In this week's FLW Fishing Report Scott Ellison says fishing conditions will improve as the water level rises.
This time last year I was talking about catching bluegills and shellcrackers around flooded picnic areas and other grassy spots that had been covered by spring rains. What a difference a year makes. This time around, there’s not much chance that the lake is going to come out of its bank. Up until now, we haven’t had a lot of rain and maybe that’s why the fishing has sort of tailed off from good to just so-so in general. There’s something about falling water that makes fish nervous and puts them off their feed anyway. Maybe they feel less secure; certainly, if they’re preparing to spawn, it instinctively makes them more sensitive to change.
At least the lake isn’t creeping down anymore. The water was supposed to start coming up again on April first and be at summer pool or thereabouts by the end of the month. This, and the rain that’s coming, is going to help fishing, though it might take a few more days to kick in.
Bass are in a little bit of a funk. The experienced fishermen are still catching them on a variety of shallow- to medium-depth baits such as soft plastics and crankbaits, but there doesn’t seem to be any well-defined patterns at work. You catch a bass here, then keep fishing and catch another one down the bank somewhere. A lot of the fish are still cruising around and moving toward their spawning flats, but the stagnant weather has made them slow down.
Plenty of crappie, still, though you have to go through a lot of little ones to get a decent stringer. The black crappies are pretty much all done with the spawn now, and the white crappies are about half through. Of course, they’ll stay inshore for quite a while before they start moving to the offshore ledges, so fish for them while you can. Start shallow with small jigs, beetle spins and the like, and then fish out to about the 8-foot mark. You should find crappies somewhere in between, especially in the big bays like Jonathan Creek and Blood River or anywhere else feed by a creek.
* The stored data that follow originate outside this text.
(** The sample query ranks the recipe that has its token first. *)
Lemma sample_ranking :
  Engine.rank Corpus.query Corpus.index 2 =
  inr [("A"%string, (3 / 5)%R); ("B"%string, 0%R)].
Proof.
  rewrite rank_positive by lia. rewrite sample_scores.
  cbn [forallb snd]. rewrite bool_decide_eq_false_2 by lra.
  cbn [andb Engine.sortRanked Engine.insertRanked].
  assert (H : Engine.before Corpus.index
                ("A"%string, (3 / 5)%R) ("B"%string, 0%R) = true).
  { apply before_spec. left. cbn. lra. }
  rewrite H. reflexivity.
Qed.

Lemma top_n_boundary_witness :
  Engine.wf_index Corpus.index /\
  (1 <= Engine.corpusSize Corpus.index)%nat /\
  forallb Engine.blank ["chicken"%string] = false /\
  (Z.of_nat (Engine.corpusSize Corpus.index) < 5)%Z /\
  exists hits,
    Engine.search (fun _ => Corpus.query) Corpus.index ["chicken"%string] 5
      = inr hits /\
    length hits = 2%nat.
Proof.
  assert (Hs : (1 <= Engine.corpusSize Corpus.index)%nat)
    by (rewrite index_size; lia).
  assert (Hn : (Z.of_nat (Engine.corpusSize Corpus.index) < 5)%Z)
    by (rewrite index_size; lia).
  split; [exact index_wf|]. split; [exact Hs|]. split; [reflexivity|].
  split; [exact Hn|].
  destruct (proj2 (top_n_boundary (fun _ => Corpus.query) Corpus.index
                     ["chicken"%string] 5) index_wf Hs eq_refl Hn)
    as (hits & Hsearch & _ & _ & _ & _ & Hfull).
  exists hits. split; [exact Hsearch|].
  rewrite <- index_size. apply Hfull.
  rewrite sample_scores. apply Exists_cons_hd. cbn. lra.
Defined.

(** * Further properties of the client *)

(** ** Parsing the search query *)

Section Parsing.

Import JS.
Local Open Scope string_scope.

Local Abbreviation chars := list_ascii_of_string.

Lemma not_space_exists (q : string) :
  existsb (fun c => negb (isWhiteSpace c)) (chars q) = true <->
  exists c, In c (chars q) /\ isWhiteSpace c = false.
Proof.
  rewrite existsb_exists. split; intros (c & Hin & Hc); exists c; split;
    try assumption; [now apply negb_true_iff in Hc | now apply negb_true_iff].
Qed.

(** X1.  Whether a search is posted is decided by the characters of the
    query: with a character that is not white space the handler posts
    the parsed ingredients with [top_n = 12], otherwise it asks for 50
    random recipes. *)
Theorem search_request_by_characters (q : string) :
  Backend.searchRecipes_request q =
  if existsb (fun c => negb (isWhiteSpace c)) (chars q)
  then POST "/api/recipes/search"
         {| body_ingredients := Backend.ingredientsOf q; body_top_n := 12 |}
  else GET "/api/recipes/random?count=50".
Proof.
  unfold Backend.searchRecipes_request.
  destruct (existsb _ (chars q)) eqn:E.
  - apply not_space_exists, trim_truthy_iff in E. now rewrite E.
  - destruct (truthy (trim q)) eqn:T; [|reflexivity].
    apply trim_truthy_iff, not_space_exists in T. congruence.
Qed.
I mentioned bluegills and redears earlier, and while the circumstances for catching them are a bit different this year, they are starting to bite. Redears, especially, are starting to congregate in their spawning areas, which typically are small out-of-the-way coves where there’s a good hard bottom and at least a bit of scattered wood cover. Bluegills are still somewhat spread out along the banks, but they are moving shallow and taking a variety of small jigs such as phyllis’s bluegill bugs in 1/32- or 1/16 ounce. If you want to take your chances and try to catch redears or bluegills, just use night crawlers under a bobber or by tight-lining. Pinch off about a three-quarter-inch piece and put it on a no. 8 or no. 6 aberdeen hook. If you’re just on bluegills, you might try crickets.
As the water comes up, the catfishing is going to get better, too. Fish for channel cats along the drops with cut bait or prepared bait. Keep watch of the water depth. If the lake continues to rise slowly, look for the bass fishing to really pick up as the fish head into shoreline cover to spawn.
That’s all for this week. This is Scott Ellison signing off for FLW, wishing you a great Easter holiday and good fishing.
Scott Ellison is a lifelong fisherman and FLW College Fishing Promotions Manager.